(Stored data entries)

^^^^^^^^^^^^^^^^

Section linux.
Context (processes : gmap Z LinuxProcess) (now : Z).
Context (Hok : map_Forall (fun _ => linux_process_ok) processes).
Let host := linux_host processes now.

(** The reading of a line that Linux writes, whatever the name holds. *)
Lemma stat_fields_linux pid :
  stat_fields host pid =
  match processes !! pid with
  | Some p => if is_utf8 (lp_name p) then Some (fields_of p) else None
  | None => None
  end.
Proof using Hok.
  unfold stat_fields, host, linux_host, hs_stat. destruct (processes !! pid) as [p|] eqn:Hp; [|done].
  pose proof (Hok pid p Hp) as Hpok. cbn. unfold read_to_string, stat_line. rewrite app_assoc.
  rewrite is_utf8_between; [|apply Forall_app; split; [|by repeat constructor]|by apply plain_ascii].
  2: { destruct (number_plain pid) as [_ Hd]. eapply Forall_impl; [exact Hd|]. by intros a (_ & _ & ?). }
  assert (Hin : ")"%char ∉ spaced (fields_of p) ++ [ascii_of_N 10]).
  { rewrite not_elem_of_app. split; [|by intros H%list_elem_of_singleton].
    assert (Hall : Forall (fun a => a <> ")"%char) (spaced (fields_of p))).
    { apply spaced_forall; [done|]. eapply Forall_impl; [by apply fields_plain|].
      intros w [_ Hw]. eapply Forall_impl; [exact Hw|]. by intros a (_ & ? & _). }
    rewrite Forall_forall in Hall. intros Hin. by apply (Hall _ Hin). }
  destruct (is_utf8 (lp_name p)); [|done]. cbn [mbind option_bind].
  rewrite app_assoc, after_last_app by done. cbn [fmap option_fmap option_map]. f_equal.
  apply (words_from_spaced [] (fields_of p)). by apply fields_plain.
Qed.

Lemma start_field p : linux_process_ok p -> fields_of p !! 19 ≫= parse_ticks = Some (lp_start p).
Proof using.
  intros [_ Hb Hs].
  change (fields_of p !! 19)
    with (((fun z => text (pretty z)) <$> lp_before p ++ lp_start p :: lp_after p) !! 18).
  rewrite list_lookup_fmap, lookup_app_r by lia. rewrite Hb. cbn. unfold parse_ticks, of_text, text.
  rewrite String.string_of_list_ascii_of_string. by apply parse_usize_pretty.
Qed.

Lemma has_exited_unexited p : has_exited [lp_state p] = false <-> unexited p.
Proof using.
  unfold has_exited, unexited. rewrite bool_decide_eq_false. cbn.
  rewrite !not_elem_of_cons. split; intros (H1 & H2 & H3 & _); (split_and!; [..|by intros ?%elem_of_nil]);
    congruence.
Qed.

(** On Linux a process is recognized by its PID and its start time, whatever its name holds - spaces,
    parentheses, digits - as long as the name is UTF-8: its start identity is its own, which a
    later process with the same PID does not share, it runs as itself until it has exited, reaped
    or not, and its PID is held for as long. A process whose name is not UTF-8 is taken for one
    that does not run. *)
Theorem process_runs_as_itself (pid : Z) (started : string) :
  match processes !! pid with
  | Some p =>
      if is_utf8 (lp_name p) then
        process_start_identity host pid = Some (start_identity_text (lp_start p)) /\
        (forall ticks, start_identity_text ticks = start_identity_text (lp_start p) ->
           ticks = lp_start p) /\
        (process_runs host pid started = true <->
           unexited p /\ started = start_identity_text (lp_start p)) /\
        (pid_runs host pid = true <-> unexited p)
      else process_start_identity host pid = None /\ process_runs host pid started = false /\
           pid_runs host pid = false
  | None => process_start_identity host pid = None /\ process_runs host pid started = false /\
            pid_runs host pid = false
  end.
Proof using Hok.
  unfold process_start_identity, process_runs, pid_runs. rewrite stat_fields_linux.
  destruct (processes !! pid) as [p|] eqn:Hp; [|done]. pose proof (Hok pid p Hp) as Hpok.
  destruct (is_utf8 (lp_name p)); [|done].
  assert (Hs : Some (fields_of p) ≫= (fun fields => fields !! 19 ≫= parse_ticks) = Some (lp_start p))
    by by apply start_field.
  cbn [mbind option_bind] in Hs |- *. rewrite Hs. cbn [head fields_of].
  pose proof (has_exited_unexited p) as Ha. split_and!.
  - done.
  - intros ticks H. unfold start_identity_text in H. by apply (inj (String.append _)), (inj pretty) in H.
  - rewrite andb_true_iff, negb_true_iff, bool_decide_eq_true, Ha. by split; intros [? ->].
  - by rewrite negb_true_iff.
Qed.
End linux.

(** * Two processes *)

Definition numbered : list Z := repeat 0%Z 18.
(** The process with PID 9, as it was recorded and as a later one. *)
Definition recorded_root (name : string) : LinuxProcess :=
  mkLinuxProcess (text name) "S" numbered 55 [1%Z].
Definition later_process : LinuxProcess :=
  mkLinuxProcess (text "sh (2) R 1") "S" numbered 77 [1%Z].

Definition running_as (p : LinuxProcess) (now : Z) : Host := linux_host {[9%Z := p]} now.

Lemma process_runs_as_itself_witness :
  process_runs (running_as later_process 3000) 9 (start_identity_text 77) = true.
Proof.
  assert (Hok : map_Forall (fun _ => linux_process_ok) ({[9%Z := later_process]} : gmap Z LinuxProcess)).
  { apply map_Forall_singleton. split; [reflexivity|reflexivity|done]. }
  pose proof (process_runs_as_itself _ 3000 Hok 9 (start_identity_text 77)) as H.
  rewrite lookup_singleton_eq in H.
  assert (Hu : is_utf8 (lp_name later_process) = true) by (vm_compute; reflexivity).
  rewrite Hu in H. destruct H as (_ & _ & H & _). apply H. split; [|reflexivity].
  unfold unexited. cbn. set_solver.
Defined.
Definition rel_display (path : string) : string := replace_char "\"%char "/" path.

Definition confined (disk : Disk) (workspace : Workspace) (path : string) : res Path :=
  dest ← resolve_path (canonicalized disk) workspace path;
  _ ← patch_reject_ancestors disk workspace dest;
  Ok dest.

Definition plan_hunk (disk : Disk) (workspace : Workspace) (hunk : Hunk)
    : res (list PlannedFile) :=
  match hunk with
  | HunkAdd path =>
      dest ← confined disk workspace path;
      if fs_exists disk dest then Err (error_body AddFileExists (path +:+ " already exists"))
      else Ok [mkPlannedFile dest (rel_display path) ChangeAdd]
  | HunkDelete path =>
      dest ← confined disk workspace path;
      Ok [mkPlannedFile dest (rel_display path) ChangeDelete]
  | HunkUpdate path move_path _ =>
      dest ← confined disk workspace path;
      match move_path with
      | Some moved =>
          dest_path ← confined disk workspace moved;
          if fs_exists disk dest_path
          then Err (error_body MoveDestinationExists (moved +:+ " already exists"))
          else Ok [mkPlannedFile dest (rel_display path) ChangeDelete;
                   mkPlannedFile dest_path (rel_display moved) ChangeMove]
      | None => Ok [mkPlannedFile dest (rel_display path) ChangeUpdate]
      end
  end.
(* ===== verification/Recovery.v ===== *)
(** Reconciliation of a gateway with its independent Runner: [crates/server/src/recovery.rs].
    What the gateway decides of each execution that earlier claims left, what it does about it,
    and the gate that refuses new work until a workspace is reconciled. *)
From S2P Require Import Prelude Domain Resource Approvals Processes Supervisor Api Records.

(** * The gate *)

Inductive Bar :=
  | BarPending (reason : string)
  | BarBlocked (reason : string).

#[export] Instance Bar_eq_dec : EqDecision Bar.
Proof. solve_decision. Defined.

Definition is_pending (b : Bar) : bool := match b with BarPending _ => true | _ => false end.

Record Gate := mkGate {
  gt_claimed : option Z;
  gt_unreadable : option string;
  gt_barred : gmap string Bar
}.

Definition gate_default : Gate := mkGate None None ∅.

Record Outcome := mkOutcome { oc_pending : bool; oc_barred : bool }.

(** [Bars::pend] and [Bars::block]. *)
Definition pend (workspace_id reason : string) (bars : gmap string Bar) : gmap string Bar :=
  match bars !! workspace_id with
  | Some _ => bars
  | None => <[workspace_id := BarPending reason]> bars
  end.

Definition block (workspace_id reason : string) (bars : gmap string Bar) : gmap string Bar :=
  match bars !! workspace_id with
  | Some (BarBlocked _) => bars
  | _ => <[workspace_id := BarBlocked reason]> bars
  end.

(** * Decisions *)

Inductive Decision :=
  | DRunning
  | DEnded (status : option RunnerProcessStatus)
  | DNotStarted
  | DSettled (was_started : bool)
  | DPending (reason : string)
  | DBlocked (reason : string).

Inductive Link :=
  | LStarted (process_id : string)
  | LNotStarted
  | LUnknown.

Definition link_process (l : Link) : option string :=
  match l with LStarted p => Some p | _ => None end.

Definition link_not_started (l : Link) : bool :=
  match l with LNotStarted => true | _ => false end.

Definition awaits_operator (record : ProcessRecord) (loss : ProcessLoss) : string :=
  "process `" +:+ pc_process_id record +:+ "` " +:+
  match loss with
  | RunnerLost =>
      "was sent to a Runner that was lost, so what became of it cannot be learned and it may still run"
  | HostRebooted => "was sent to a Runner that the host's restart ended"
  end +:+
  "; an operator confirms that nothing of it runs and releases its record (`codespace-mcp records`)".

Definition recalled_as (recalled : Recalled) : string :=
  match recalled with
  | NotReceived => "never received it"
  | RefusedStart => "created nothing for it"
  | Held _ status =>
      if bool_decide (rs_state status = PRunning) then "holds it running" else "holds it ended"
  | Dropped => "created it and no longer holds it"
  end.

(** [decide]: an execution that takes no part in the resource authority. *)
Definition decide_off (record : ProcessRecord) (recalled : Recalled) : Decision :=
  match recalled with
  | Held workspace_id status =>
      if bool_decide (workspace_id <> pc_workspace_id record)
      then DBlocked ("the Runner holds process `" +:+ pc_process_id record +:+ "` in workspace `"
                     +:+ workspace_id +:+ "`, not where its record says")
      else if bool_decide (rs_state status = PRunning) then DRunning
      else DEnded (Some status)
  | Dropped => DEnded None
  | NotReceived | RefusedStart =>
      if bool_decide (pc_phase record = PhDispatching) then DNotStarted
      else DBlocked ("the record of process `" +:+ pc_process_id record +:+
                     "` says the Runner started it, and the Runner " +:+ recalled_as recalled)
  end.

(** [AttemptState] and [LookedUp] of the Runner, as the resource authority states an attempt. *)
Inductive AttemptState :=
  | AtNotAsked | AtNotRecorded | AtDenied | AtCancelled | AtExpired | AtReleased | AtLaunched
  | AtScopeEnded | AtOther | AtUnknown.

Inductive LookedUp := LkNotAdmitted | LkNotFound | LkFound (state : AttemptState) | LkFailed.

Inductive Attempt := Launched | ScopeEnded | SettledBeforeStart | Absent | Unsettled | Failed.

#[export] Instance Attempt_eq_dec : EqDecision Attempt.
Proof. solve_decision. Defined.

Definition attempt_as_str (a : Attempt) : string :=
  match a with
  | Launched => "launched"
  | ScopeEnded => "released after its scope ended"
  | SettledBeforeStart => "settled before it started"
  | Absent => "absent"
  | Unsettled => "not settled"
  | Failed => "not known"
  end.

Definition attempt_from (found : LookedUp) : Attempt :=
  match found with
  | LkNotAdmitted | LkNotFound => Absent
  | LkFailed => Failed
  | LkFound AtLaunched => Launched
  | LkFound AtScopeEnded => ScopeEnded
  | LkFound (AtDenied | AtCancelled | AtExpired | AtReleased) => SettledBeforeStart
  | LkFound (AtNotAsked | AtNotRecorded) => Absent
  | LkFound (AtOther | AtUnknown) => Unsettled
  end.

(** [decide_required] of a gateway with DevGuard: a governed execution whose record names
    [attempt_id], which the authority states as [attempt]. *)
Definition decide_attempt (record : ProcessRecord) (recalled : Recalled) (attempt_id : string)
    (attempt : Attempt) : Decision :=
  let mismatch :=
    DBlocked ("the Runner and the resource authority do not agree on process `"
              +:+ pc_process_id record +:+ "`: the Runner " +:+ recalled_as recalled
              +:+ ", and attempt `" +:+ attempt_id +:+ "` is " +:+ attempt_as_str attempt) in
  let unsettled :=
    DPending ("the resource authority has not settled attempt `" +:+ attempt_id
              +:+ "` of process `" +:+ pc_process_id record +:+ "` yet") in
  let failed :=
    DPending ("the resource authority could not be asked about attempt `" +:+ attempt_id
              +:+ "` of process `" +:+ pc_process_id record +:+ "`") in
  let settled :=
    match attempt with
    | Failed => failed
    | ScopeEnded | SettledBeforeStart => decide_off record recalled
    | Launched | Unsettled => unsettled
    | Absent => mismatch
    end in
  match recalled with
  | Held workspace_id status =>
      if bool_decide (workspace_id <> pc_workspace_id record) then decide_off record recalled
      else if bool_decide (rs_state status = PRunning)
      then match attempt with
           | Failed => failed
           | Launched => DRunning
           | Unsettled => unsettled
           | _ => mismatch
           end
      else settled
  | Dropped => settled
  | NotReceived | RefusedStart =>
      match attempt with
      | Failed => failed
      | _ =>
          if bool_decide (pc_phase record <> PhDispatching) then decide_off record recalled
          else match attempt with
               | Absent | SettledBeforeStart => DNotStarted
               | Unsettled => unsettled
               | _ => mismatch
               end
      end
  end.

(** [decide_required], with and without the [devguard] feature. *)
Definition decide_required (devguard : bool) (record : ProcessRecord) (recalled : Recalled)
    (attempts : gmap string Attempt) : Decision :=
  if devguard then
    match pc_attempt_id record, attempts !! pc_process_id record with
    | Some attempt_id, Some attempt => decide_attempt record recalled attempt_id attempt
    | _, _ =>
        DBlocked ("process `" +:+ pc_process_id record +:+
                  "` takes part in the resource authority, and its record names no attempt to look up")
    end
  else
    DBlocked ("process `" +:+ pc_process_id record +:+
              "` takes part in the resource authority, which this gateway cannot ask about").

Definition decide_asked (devguard : bool) (record : ProcessRecord) (recalled : Recalled)
    (attempts : gmap string Attempt) : Decision :=
  match pc_participation record with
  | PartOff => decide_off record recalled
  | PartRequired => decide_required devguard record recalled attempts
  end.

(** [consumed_by]. *)
Definition consumed_by (approval_id process_id : string) : OperationResumeResult :=
  {| or_approval_id := approval_id; or_state := Consumed; or_apply_patch := None;
     or_exec_command :=
       Some {| ec_process_id := process_id; ec_dispatch_status := DispatchConfirmed;
               ec_coordination := None |} |}.

(** [proves_started]. *)
Definition proves_started (record : ProcessRecord) : bool :=
  match pc_phase record with
  | PhRunning => true
  | PhTerminal => bool_decide (pc_outcome record <> Some OutNotStarted)
  | PhDispatching | PhUnknown => false
  end.

(** * Reconciling *)

(** What the Runner answers during one reconciliation, and what the gateway's other tasks do
    while it is asked. *)
Record Answers := mkAnswers {
  an_recall : list string -> result string (list (string * Recalled));
  an_look_up : list (string * string) -> option (list (string * LookedUp));
  an_reconciled : list string -> option string;
  an_meanwhile : ProcessRecords * Leases -> ProcessRecords * Leases
}.

(** What a reconciliation has done so far. *)
Record Pass := mkPass {
  pa_records : ProcessRecords;
  pa_leases : Leases;
  pa_bars : gmap string Bar;
  pa_acknowledged : list string
}.

Definition with_bars (p : Pass) (f : gmap string Bar -> gmap string Bar) : Pass :=
  mkPass (pa_records p) (pa_leases p) (f (pa_bars p)) (pa_acknowledged p).
(* ===== verification/Control.v ===== *)
(** What an independent Runner ([Independent]) keeps true: who controls it, what its log states,
    where work starts, and how waiting Claims and exit events come to an end. *)
From S2P Require Import Prelude Domain Policy Output Supervisor Api Recovery Wire Independent.

(** * Who controls *)

Section control.
Context `{Rep : Reports} `{Order : HashOrder}.
Context (env : option string) (owner_uid claim_wait : Z) (identity : RunnerIdentity)
  (launches : bool).

Abbreviation step := (wire_step env owner_uid claim_wait identity launches).

Definition controls (k : Control) (c : nat) : Prop := ct_connection <$> co_controller k = Some c.

#[export] Instance controls_dec k c : base.Decision (controls k c).
Proof. unfold controls. exact _. Defined.

Definition is_claiming (conn : Conn) : bool :=
  match cn_phase conn with Claiming _ _ _ => true | _ => false end.
Definition is_closed (conn : Conn) : bool :=
  match cn_phase conn with Closed _ _ => true | _ => false end.

(** A connection with an admitted request in progress, or with a forwarder, controls the
    Runner; the one that is claiming it is recorded; a controller is still there, under
    the last epoch. *)
Record control_ok (k : Control) (m : gmap nat Conn) : Prop := {
  ca_work c conn : m !! c = Some conn -> in_progress conn <> [] -> controls k c;
  ca_forward c conn : m !! c = Some conn -> cn_forwarding conn = true -> controls k c;
  ca_claiming c :
    co_claiming k = Some c <-> exists conn, m !! c = Some conn /\ is_claiming conn = true;
  ca_open ctl : co_controller k = Some ctl ->
    ct_epoch ctl = co_epoch k /\
    exists conn, m !! ct_connection ctl = Some conn /\ is_closed conn = false
}.

(** One connection changes, and the control with it. *)
Lemma control_ok_update k m c k' conn' :
  control_ok k m ->
  (forall d, d <> c -> controls k d -> controls k' d) ->
  (in_progress conn' <> [] -> controls k' c) ->
  (cn_forwarding conn' = true -> controls k' c) ->
  co_claiming k' = (if is_claiming conn' then Some c
                    else if bool_decide (co_claiming k = Some c) then None else co_claiming k) ->
  (is_claiming conn' = true -> co_claiming k = None \/ co_claiming k = Some c) ->
  (forall ctl, co_controller k' = Some ctl -> ct_epoch ctl = co_epoch k' /\
     if bool_decide (ct_connection ctl = c) then is_closed conn' = false
     else controls k (ct_connection ctl)) ->
  control_ok k' (<[c := conn']> m).
Proof.
  intros Hok Hother Hwork Hfwd Hcl Hcl1 Hopen. split.
  - intros d conn [[<- <-]|[Hd Hc]]%lookup_insert_Some; [done|].
    intros Hp. apply Hother; [done|]. by eapply ca_work.
  - intros d conn [[<- <-]|[Hd Hc]]%lookup_insert_Some; [done|].
    intros Hp. apply Hother; [done|]. by eapply ca_forward.
  - intros d. rewrite Hcl. destruct (is_claiming conn') eqn:E.
    + split; [intros [= ->]; exists conn'; by rewrite lookup_insert_eq|].
      intros (conn & [[<- <-]|[Hd Hc]]%lookup_insert_Some & Hc'); [done|].
      assert (co_claiming k = Some d) by (apply (ca_claiming _ _ Hok); eauto).
      destruct (Hcl1 eq_refl); congruence.
    + case_bool_decide as Hk.
      * split; [done|]. intros (conn & [[<- <-]|[Hd Hc]]%lookup_insert_Some & Hc'); [congruence|].
        assert (co_claiming k = Some d) by (apply (ca_claiming _ _ Hok); eauto). congruence.
      * rewrite (ca_claiming _ _ Hok). split; intros (conn & Hc & Hc').
        -- exists conn. rewrite lookup_insert_ne; [done|]. intros ->. apply Hk.
           apply (ca_claiming _ _ Hok). eauto.
        -- apply lookup_insert_Some in Hc as [[<- <-]|[Hd Hc]]; [congruence|eauto].
  - intros ctl Hctl. destruct (Hopen ctl Hctl) as [He Ho]. split; [done|].
    case_bool_decide as Hc.
    + exists conn'. by rewrite Hc, lookup_insert_eq.
    + rewrite lookup_insert_ne by done. unfold controls in Ho.
      destruct (co_controller k) as [ctl'|] eqn:E; [|done]. cbn in Ho. simplify_eq.
      destruct (ca_open _ _ Hok ctl' E) as [_ Ho']. by rewrite Ho in Ho'.
Qed.

(** The control stays, and the connection neither claims nor gains work. *)
Lemma control_ok_same k m c conn conn' :
  control_ok k m -> m !! c = Some conn ->
  (in_progress conn' <> [] -> in_progress conn <> [] \/ controls k c) ->
  (cn_forwarding conn' = true -> cn_forwarding conn = true) ->
  is_claiming conn' = is_claiming conn ->
  (is_closed conn' = true -> is_closed conn = true \/ ~ controls k c) ->
  control_ok k (<[c := conn']> m).
Proof.
  intros Hok Hc Hwork Hfwd Hcl Hclosed.
  pose proof (ca_claiming _ _ Hok c) as Hk. apply (control_ok_update k m); try done.
  - intros Hp. destruct (Hwork Hp) as [?|?]; [by eapply ca_work|done].
  - intros Hf. by eapply ca_forward, Hfwd.
  - rewrite Hcl. destruct (is_claiming conn) eqn:E; [apply Hk; eauto|].
    case_bool_decide as H; [|done]. apply Hk in H as (conn0 & ? & ?). congruence.
  - rewrite Hcl. intros E. right. apply Hk; eauto.
  - intros ctl Hctl. destruct (ca_open _ _ Hok ctl Hctl) as [He (conn0 & Hc0 & Ho)].
    split; [done|]. case_bool_decide as E; [|unfold controls; by rewrite Hctl].
    rewrite E in Hc0. simplify_eq. destruct (is_closed conn') eqn:E'; [|done].
    destruct (Hclosed eq_refl) as [?|Hn]; [congruence|]. destruct Hn. unfold controls.
    by rewrite Hctl.
Qed.

Lemma control_ok_default : control_ok control_default ∅.
Proof. split; try done. intros c. split; [done|]. by intros (conn & ? & _). Qed.

(** A fresh connection. *)
Lemma control_ok_accept k m c peer :
  control_ok k m -> m !! c = None -> control_ok k (<[c := conn_new peer]> m).
Proof.
  intros Hok Hc. apply (control_ok_update k m); try done.
  - cbn. case_bool_decide as H; [|done]. apply (ca_claiming _ _ Hok) in H as (? & ? & _). congruence.
  - intros ctl Hctl. destruct (ca_open _ _ Hok ctl Hctl) as [He (conn0 & Hc0 & Ho)].
    split; [done|]. case_bool_decide as E; [by subst; congruence|]. unfold controls. by rewrite Hctl.
Qed.

(** ** Each step keeps it *)

(** A connection that neither claims nor answers in turn. *)
Definition settled (conn : Conn) : bool :=
  match cn_phase conn with Reading | Stopped _ | Draining _ => true | _ => false end.

Abbreviation ok w := (control_ok (iw_control w) (iw_conns w)).

Lemma control_ok_settled k m c conn next :
  control_ok k m -> m !! c = Some conn -> is_claiming conn = false ->
  settled next = true -> (cn_beside next <> [] -> cn_beside conn <> []) ->
  (cn_forwarding next = true -> cn_forwarding conn = true) ->
  control_ok k (<[c := next]> m).
Proof.
  intros Hok Hc Hcl Hs Hb Hf. unfold settled in Hs.
  apply (control_ok_same k m c conn next Hok Hc); [|done| |].
  - unfold in_progress at 1. intros Hp. left. unfold in_progress.
    assert (cn_beside next <> []) as Hn by (intros E; rewrite E in Hp; by destruct (cn_phase next)).
    apply Hb in Hn. destruct (cn_phase conn); cbn; try done; by destruct (cn_beside conn).
  - rewrite Hcl. unfold is_claiming. by destruct (cn_phase next).
  - unfold is_closed. by destruct (cn_phase next).
Qed.

(** A response of a connection that is not claiming. *)
Lemma respond_ok c written e conn next w :
  ok w -> iw_conns w !! c = Some conn -> is_claiming conn = false ->
  settled next = true -> cn_beside next = cn_beside conn ->
  cn_forwarding next = cn_forwarding conn -> ok (respond c written e next w).
Proof.
  intros Hok Hc Hcl Hs Hb Hf.
  destruct written; cbn; eapply control_ok_settled; eauto; cbn; congruence.
Qed.

Lemma note_started_frame op w :
  iw_control (note_started op w) = iw_control w /\ iw_conns (note_started op w) = iw_conns w /\
  iw_stop (note_started op w) = iw_stop w /\ iw_hub (note_started op w) = iw_hub w /\
  iw_log (note_started op w) = iw_log w /\ iw_names (note_started op w) = iw_names w /\
  iw_next (note_started op w) = iw_next w /\ iw_launched (note_started op w) = iw_launched w.
Proof. unfold note_started. by destruct (started_process op). Qed.

Lemma stop_terminate_frame world now w :
  let w' := (stop_terminate world now w).1 in
  iw_control w' = iw_control w /\ iw_conns w' = iw_conns w /\ iw_hub w' = iw_hub w /\
  iw_log w' = iw_log w /\ iw_names w' = iw_names w /\ iw_next w' = iw_next w /\
  iw_runner w' = Supervisor.step env (iw_runner w) (mkMoment now world OpTerminateAll).
Proof.
  unfold stop_terminate. cbn. by destruct (terminate_all world now (iw_runner w)) as [[r l] n].
Qed.

(** What an admission changes: the workspaces in which work started. *)
Lemma admit_op_frame c epoch op k k' r :
  admit_op c epoch op k = (k', r) ->
  co_epoch k' = co_epoch k /\ co_controller k' = co_controller k /\
  co_claiming k' = co_claiming k /\ co_store_id k' = co_store_id k /\
  co_started_in k ⊆ co_started_in k' /\
  (is_ok r = true -> controls k c /\ (forall ws, starts_work op = Some ws -> ws ∈ co_started_in k')).
Proof.
  unfold admit_op, controls. destruct (co_controller k) as [ctl|] eqn:E;
    [|intros [= <- <-]; by rewrite E].
  destruct (bool_decide_reflect (ct_connection ctl = c)) as [Hc|]; [|intros [= <- <-]; by rewrite E].
  destruct (fenced op && _); [intros [= <- <-]; by rewrite E|].
  destruct (starts_work op) as [ws|] eqn:Ew; [destruct (bool_decide _)|];
    intros [= <- <-]; cbn; rewrite ?E; cbn; rewrite ?Hc;
    repeat split; try done; try set_solver.
Qed.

^^^^^^^^^^^^^^^^

=== WORK ITEM ===
How many of the lines above include the string "numbered"? Only the number should be written.

=== OUTPUT FOR THIS TASK ===
3